Onwetendheid

Dit wil je weten: Nederland in ideeën
Dit bericht is onderdeel van de online tentoonstelling Nederland in ideeën (zie
www.nederlandinideeen.nl), waarin 93 wetenschappers, ondernemers en
kunstenaars antwoord geven op één vraag van Paulien Cornelisse:‘Welk inzicht
uit je vakgebied kan anderen helpen in het dagelijks leven?’
Het boek “Dit wil je weten” (samenstellers Mark Geels en Tim van Opijnen) met
de antwoorden op deze vraag is verschenen bij Maven Publishing. Meer over het
boek op de site van de uitgever.
Onwetendheid
Jan-Willem Romeijn
Website
Het kan zomaar gebeuren: wanneer je iemand de hand schudt, wanneer je je fiets
op slot zet, wanneer je halverwege een zin bent. En dan ineens sta je daar:
onthand, ontheemd, beduusd. Wat sta je nou te doen? Wat is dit?
Het zijn wat mij betreft nuttige momenten. Meestal bieden wij de wereld het
hoofd vanuit de overtuiging dat die wereld gewoon zus of zo is. Uiteraard
beschikken we niet over alle informatie. We zien altijd wel witte vlekken op de
kaart. Op die plaatsen vullen we ons beeld van de wereld met vermoedens aan.

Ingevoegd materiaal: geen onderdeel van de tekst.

(* ===== verification/Timeout.v ===== *)
(** numeric.h, the long double grammar and blocking timeouts: [parse_long_double_strict] and
    [parse_timeout_ms], with x87 arithmetic (64 bits of precision) from the SpecFloat library. *)
From Stdlib Require Import SpecFloat.
From S2P Require Import Prelude NumText.
#[local] Open Scope Z_scope.

(** The long double grammar and the blocking timeout.  A long double is the x87 format, 64 bits
    of precision; [strtold] also reports errno. *)
Inductive Errno := NoError | ERANGE | EINVAL.
Inductive TimeoutStatus := Ok (milliseconds : Z) | NotAFloat | OutOfRange | Negative.
Definition kLongDoubleChars : Z := 5 * 1024.
Definition INT64_MIN : Z := -9223372036854775808.

(** The result of [std::ceil]: an integer (which x87 precision holds) or not a finite number. *)
Inductive Ceiling := CeilInt (z : Z) | CeilInf (negative : bool) | CeilNan.
Definition ld_ceil (x : spec_float) : Ceiling :=
  match x with
  | S754_zero _ => CeilInt 0
  | S754_infinity s => CeilInf s
  | S754_nan => CeilNan
  | S754_finite s m e =>
      let v := if s then Z.neg m else Z.pos m in
      CeilInt (if 0 <=? e then v * 2 ^ e else - ((- v) / 2 ^ (- e)))
  end.
(** 1000.0L, and the product in long double. *)
Definition ld_1000 : spec_float := S754_finite false 18014398509481984000 (-54).
Definition ld_mul (x y : spec_float) : spec_float := SFmul 64 16384 x y.

Section Timeout.
Context (strtold : bytes -> spec_float * Z * Errno).

Definition parse_long_double_strict (s : bytes) : option spec_float :=
  match s with
  | [] => None
  | c :: _ =>
      if kLongDoubleChars <=? Z.of_nat (length s) then None
      else if isspace c then None
      else
        let '(value, consumed, errno) := strtold (cstring s) in
        if negb (consumed =? Z.of_nat (length s)) then None
        else match errno, value with
             | ERANGE, (S754_infinity _ | S754_zero _) => None
             | EINVAL, _ => None
             | _, S754_nan => None
             | _, _ => Some value
             end
  end.

(** [None]: converting a NaN to an integer is undefined. *)
Definition timeout_of_ceiling (scaled : Ceiling) : option TimeoutStatus :=
  match scaled with
  | CeilInf false => Some OutOfRange
  | CeilInf true => Some Negative
  | CeilNan => None
  | CeilInt scaled =>
      if INT64_MAX <? scaled then Some OutOfRange
      else
        let value := if scaled <? INT64_MIN then INT64_MIN else scaled in
        if value <? 0 then Some Negative else Some (Ok value)
  end.

Definition parse_timeout_ms (s : bytes) : option TimeoutStatus :=
  match parse_long_double_strict s with
  | None => Some NotAFloat
  | Some seconds => timeout_of_ceiling (ld_ceil (ld_mul seconds ld_1000))
  end.
End Timeout.


(** * Lemmas: rounding keeps a positive product positive *)
Lemma digits2_bounds p :
  2 ^ (Z.pos (digits2_pos p) - 1) <= Z.pos p < 2 ^ Z.pos (digits2_pos p).
Proof.
  induction p as [p IH|p IH|]; cbn [digits2_pos]; [| |cbn; lia];
    rewrite Pos2Z.inj_succ; replace (Z.succ _ - 1) with (Z.succ (Z.pos (digits2_pos p) - 1)) by lia;
    rewrite !Z.pow_succ_r by lia; lia.
Qed.

Lemma shr_1_m mrs : 0 <= shr_m mrs -> shr_m (shr_1 mrs) = shr_m mrs / 2.
Proof.
  destruct mrs as [m r s]. destruct m as [|[p|p|]|]; cbn; intros; try lia;
    Z.div_mod_to_equations; lia.
Qed.

Lemma shr_iter p mrs :
  0 <= shr_m mrs -> shr_m (SpecFloat.iter_pos shr_1 p mrs) = shr_m mrs / 2 ^ Z.pos p.
Proof.
  revert mrs. induction p as [p IH|p IH|]; intros mrs H; cbn [SpecFloat.iter_pos].
  - assert (0 <= shr_m (shr_1 mrs)) by (rewrite shr_1_m by done; apply Z.div_pos; lia).
    rewrite IH, IH, shr_1_m; [|done|done|rewrite IH by done; apply Z.div_pos; lia].
    rewrite Pos2Z.inj_xI, !Z.div_div by lia. f_equal.
    replace (2 * Z.pos p + 1) with (1 + Z.pos p + Z.pos p) by lia.
    rewrite !Z.pow_add_r by lia. lia.
  - rewrite IH, IH; [|done|rewrite IH by done; apply Z.div_pos; lia].
    rewrite Pos2Z.inj_xO, Z.div_div by lia. f_equal. rewrite <- Z.pow_add_r by lia. f_equal. lia.
  - by rewrite shr_1_m.
Qed.

(** A shift by k leaves m / 2^k and raises the exponent by k. *)
Lemma shr_spec mrs e n :
  0 <= shr_m mrs ->
  shr_m (shr mrs e n).1 = shr_m mrs / 2 ^ Z.max 0 n /\ (shr mrs e n).2 = e + Z.max 0 n.
Proof.
  intros H. destruct n as [|p|p]; cbn [shr fst snd].
  - split; [|lia]. by rewrite Z.max_id, Z.div_1_r.
  - split; [|lia]. rewrite Z.max_r by lia. by apply shr_iter.
  - split; [|lia]. rewrite Z.max_l by lia. by rewrite Z.div_1_r.
Qed.

Lemma shr_m_of_loc m l : shr_m (shr_record_of_loc m l) = m.
Proof. by destruct l as [|[]]. Qed.

(** Bringing m * 2^e, with enough bits above the minimum exponent, into range keeps it positive. *)
Lemma shr_fexp_pos p e l :
  -16445 - e < Z.pos (digits2_pos p) ->
  let r := shr_fexp 64 16384 (Z.pos p) e l in
  0 < shr_m r.1 /\ -16445 <= r.2.
Proof.
  intros He. unfold shr_fexp. cbn [Zdigits2]. set (d := Z.pos (digits2_pos p)) in *.
  assert (Hd : 1 <= d) by (unfold d; lia).
  destruct (shr_spec (shr_record_of_loc (Z.pos p) l) e (fexp 64 16384 (d + e) - e)) as [E1 E2].
  { rewrite shr_m_of_loc. lia. }
  cbn zeta. rewrite E1, E2, shr_m_of_loc. unfold fexp, emin. split; [|lia].
  pose proof (digits2_bounds p) as [Hlo _]. fold d in Hlo.
  set (k := Z.max 0 _). assert (0 <= k <= d - 1) by lia.
  apply Z.div_str_pos. split; [apply Z.pow_pos_nonneg; lia|].
  etransitivity; [|exact Hlo]. apply Z.pow_le_mono_r; lia.
Qed.

Lemma round_pos m l : 0 < m -> 0 < round_nearest_even m l.
Proof. intros. destruct l as [|[]]; cbn; [done| |done|lia]. destruct (Z.even m); lia. Qed.

(** The long double product of a nonzero finite number and 1000 is nonzero, of the same sign, and
    not a NaN. *)
Lemma ld_mul_1000 s m e :
  valid_binary 64 16384 (S754_finite s m e) = true ->
  (exists m' e', ld_mul (S754_finite s m e) ld_1000 = S754_finite s m' e') \/
  ld_mul (S754_finite s m e) ld_1000 = S754_infinity s.
Proof.
  intros [Hc _]%andb_prop. apply Z.eqb_eq in Hc. unfold fexp, emin in Hc.
  unfold ld_mul, ld_1000. cbn [SFmul]. rewrite xorb_false_r.
  set (p := (m * 18014398509481984000)%positive). unfold binary_round_aux.
  assert (Hp : -16445 - (e + -54) < Z.pos (digits2_pos p)).
  { pose proof (digits2_bounds p) as [_ Hhi].
    assert (2 ^ 54 < 2 ^ Z.pos (digits2_pos p)) as H%Z.pow_lt_mono_r_iff; [|lia..].
    change (2 ^ 54) with 18014398509481984. lia. }
  pose proof (shr_fexp_pos p (e + -54) loc_Exact Hp) as [H1 H2].
  destruct (shr_fexp 64 16384 (Z.pos p) (e + -54) loc_Exact) as [mrs e1]. cbn [fst snd] in *.
  pose proof (round_pos _ (loc_of_shr_record mrs) H1) as H3.
  destruct (round_nearest_even _ _) as [|q|q]; [lia| |lia].
  pose proof (shr_fexp_pos q e1 loc_Exact ltac:(lia)) as [H4 _].
  destruct (shr_fexp 64 16384 (Z.pos q) e1 loc_Exact) as [mrs2 e2]. cbn [fst snd] in *.
  destruct (shr_m mrs2) as [|m'|m']; [lia| |lia].
  destruct (e2 <=? _); [left; by exists m', e2|by right].
Qed.

(** The ceiling of a nonzero number: at least 1 above zero, at most 0 below it. *)
Lemma ld_ceil_sign s m e :
  exists z, ld_ceil (S754_finite s m e) = CeilInt z /\ (if s then z <= 0 else 1 <= z).
Proof.
  cbn [ld_ceil]. eexists. split; [done|].
  destruct (Z.leb_spec 0 e) as [He|He].
  - assert (0 < 2 ^ e) by (apply Z.pow_pos_nonneg; lia). destruct s; nia.
  - assert (0 < 2 ^ (- e)) by (apply Z.pow_pos_nonneg; lia). destruct s.
    + assert (0 <= - Z.neg m / 2 ^ (- e)) by (apply Z.div_pos; lia). lia.
    + assert (- Z.pos m / 2 ^ (- e) < 0) by (apply Z.div_lt_upper_bound; lia). lia.
Qed.

(** The verdict as a function of the seconds the grammar read: what the comment on
    [parse_timeout_ms] promises its callers. *)
Definition timeout_promise (seconds : option spec_float) (st : TimeoutStatus) : Prop :=
  match seconds with
  | None => st = NotAFloat
  | Some (S754_zero _) => st = Ok 0
  | Some (S754_infinity negative) => st = if negative then Negative else OutOfRange
  | Some S754_nan => False
  | Some (S754_finite false _ _) => st = OutOfRange \/ exists ms, st = Ok ms /\ 1 <= ms <= INT64_MAX
  | Some (S754_finite true _ _ as x) =>
      match ld_ceil (ld_mul x ld_1000) with
      | CeilInt 0 => st = Ok 0
      | _ => st = Negative
      end
  end.

(** C36: parse_timeout_ms always decides.  A text outside the grammar is not a float; every positive
    timeout however small becomes at least one millisecond or is out of range, never zero (which
    would mean no deadline); a negative one is refused exactly when its milliseconds, rounded up,
    are below zero, and is a zero timeout otherwise; the milliseconds always fit an int64. *)
Theorem timeout_decides (strtold : bytes -> spec_float * Z * Errno) s :
  (forall text, valid_binary 64 16384 (strtold text).1.1 = true) ->
  exists st, parse_timeout_ms strtold s = Some st /\
    timeout_promise (parse_long_double_strict strtold s) st.
Proof.
  intros Hv. unfold parse_timeout_ms.
  destruct (parse_long_double_strict strtold s) as [x|] eqn:E; [|by eexists].
  assert (Hx : valid_binary 64 16384 x = true /\ x <> S754_nan).
  { specialize (Hv (cstring s)). unfold parse_long_double_strict in E.
    destruct s as [|c s]; [done|]. destruct (_ <=? _); [done|]. destruct (isspace c); [done|].
    destruct (strtold _) as [[v n] er]. destruct (negb _); [done|].
    destruct er, v; naive_solver. }
  destruct Hx as [Hx Hnan]. destruct x as [b|b| |b m e]; [by eexists|by destruct b; eexists|done|].
  destruct (ld_mul_1000 b m e Hx) as [(m' & e' & Em)|Em]; cbn [timeout_promise]; rewrite Em.
  - destruct (ld_ceil_sign b m' e') as (z & -> & Hz). cbn [timeout_of_ceiling].
    unfold INT64_MAX, INT64_MIN in *. destruct b.
    + rewrite (proj2 (Z.ltb_ge _ _)) by lia.
      destruct z as [|z|z]; [by eexists|lia|].
      destruct (Z.ltb_spec (Z.neg z) (-9223372036854775808)); by eexists.
    + destruct (Z.ltb_spec 9223372036854775807 z); [eexists; split; [done|by left]|].
      rewrite (proj2 (Z.ltb_ge z _)), (proj2 (Z.ltb_ge z _)) by lia.
      eexists. split; [done|]. right. by exists z.
  - destruct b; eexists; (split; [done|]); [done|by left].
Qed.
(** 1e-9 seconds, as strtold reads it. *)
Lemma timeout_decides_witness :
  let nano text := (S754_finite false 9903520314283042199 (-93), Z.of_nat (length (text : bytes)), NoError) in
  valid_binary 64 16384 (nano [] : spec_float * Z * Errno).1.1 = true /\
  exists st, parse_timeout_ms nano (str "1e-9") = Some st /\
    timeout_promise (parse_long_double_strict nano (str "1e-9")) st.
Proof.
  intros nano. split; [reflexivity|].
  apply (timeout_decides nano (str "1e-9")). intros text. reflexivity.
Defined.
Example nano_is_1ms :
  parse_timeout_ms (fun t => (S754_finite false 9903520314283042199 (-93), Z.of_nat (length t), NoError))
    (str "1e-9") = Some (Ok 1).
Proof. vm_compute. reflexivity. Qed.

We spreken dan over onzekerheid. We weten allerlei dingen niet maar we
kunnen wel zeggen aan welke kennis het ons ontbreekt en hoe groot de
onzekerheid dus is.
Om in de metafoor te blijven: wat als de landkaart zelf in lucht oplost? Dan sta je
daar, met niets in je handen. Het probleem is niet meer de ontbrekende
informatie. Nee, het middel waarmee je dat gebrek aan informatie kunt
uitduiden, valt weg. Dan heb je niet te maken met onzekerheid, maar met
onwetendheid. En precies die onwetendheid wil ik hier van harte aanbevelen.
Veel mensen kennen de begrippen onzekerheid en onwetendheid al uit de
uitspraken van de voormalige minister van defensie van de Verenigde Staten,
Donald Rumsfeld. Het is jammer dat een zo nuttig begrippenpaar het publieke
domein heeft bereikt via een zo discutabele figuur. Rumsfeld legde de situatie
van de inlichtingendiensten uit door eerst te spreken van known knowns, dingen
die we bewust weten. Daarnaast zijn er known unknowns, zaken waarvan we
bewust inzien dat we er te weinig informatie over hebben. De witte vlekken op
onze kaart dus. En ten slotte zijn er dan de zogenaamde unknown unknowns:
zaken waarover we niet weten en waarvan we ons zelfs niet bewust zijn dat we
ze niet weten. Ze zijn helemaal uit beeld.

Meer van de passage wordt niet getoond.